WHAT IS EXPECTED
Give the number of lines below with "eapply" in them, leaving out anything else.

DATA FOR ANALYSIS

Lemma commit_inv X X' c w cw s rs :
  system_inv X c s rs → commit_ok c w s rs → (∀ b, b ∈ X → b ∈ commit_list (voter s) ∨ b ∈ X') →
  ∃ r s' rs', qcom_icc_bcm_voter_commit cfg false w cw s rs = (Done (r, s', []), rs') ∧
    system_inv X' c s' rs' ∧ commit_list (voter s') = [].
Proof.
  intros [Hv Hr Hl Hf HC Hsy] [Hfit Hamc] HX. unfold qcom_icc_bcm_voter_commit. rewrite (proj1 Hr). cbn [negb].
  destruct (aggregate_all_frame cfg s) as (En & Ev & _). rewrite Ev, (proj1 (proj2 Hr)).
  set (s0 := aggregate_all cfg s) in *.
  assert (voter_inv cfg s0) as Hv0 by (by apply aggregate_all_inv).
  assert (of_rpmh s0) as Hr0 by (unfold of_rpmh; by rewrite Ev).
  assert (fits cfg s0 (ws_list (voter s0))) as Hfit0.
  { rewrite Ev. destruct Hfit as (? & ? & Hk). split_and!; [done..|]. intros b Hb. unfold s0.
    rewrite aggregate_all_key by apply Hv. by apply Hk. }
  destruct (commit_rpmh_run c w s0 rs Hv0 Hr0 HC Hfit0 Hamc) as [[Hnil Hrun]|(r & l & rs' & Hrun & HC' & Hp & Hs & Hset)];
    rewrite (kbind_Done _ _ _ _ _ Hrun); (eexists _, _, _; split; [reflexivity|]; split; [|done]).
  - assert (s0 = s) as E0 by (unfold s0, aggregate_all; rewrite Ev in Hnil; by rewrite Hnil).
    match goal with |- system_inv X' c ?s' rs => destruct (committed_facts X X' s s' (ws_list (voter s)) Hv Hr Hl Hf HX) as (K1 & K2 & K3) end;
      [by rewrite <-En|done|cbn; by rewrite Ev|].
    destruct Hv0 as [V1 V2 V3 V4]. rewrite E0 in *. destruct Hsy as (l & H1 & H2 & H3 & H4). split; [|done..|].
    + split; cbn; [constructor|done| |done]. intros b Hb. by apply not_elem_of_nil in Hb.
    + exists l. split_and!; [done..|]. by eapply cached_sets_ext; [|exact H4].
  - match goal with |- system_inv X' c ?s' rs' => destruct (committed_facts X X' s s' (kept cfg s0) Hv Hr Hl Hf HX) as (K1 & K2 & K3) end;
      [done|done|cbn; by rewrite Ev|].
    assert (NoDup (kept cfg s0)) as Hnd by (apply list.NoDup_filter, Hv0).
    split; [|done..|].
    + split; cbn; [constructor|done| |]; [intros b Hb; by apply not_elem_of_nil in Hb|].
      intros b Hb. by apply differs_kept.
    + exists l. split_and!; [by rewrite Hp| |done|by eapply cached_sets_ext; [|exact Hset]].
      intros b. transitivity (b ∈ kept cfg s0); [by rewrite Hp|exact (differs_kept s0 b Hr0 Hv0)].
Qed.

RESPONSE AREA
2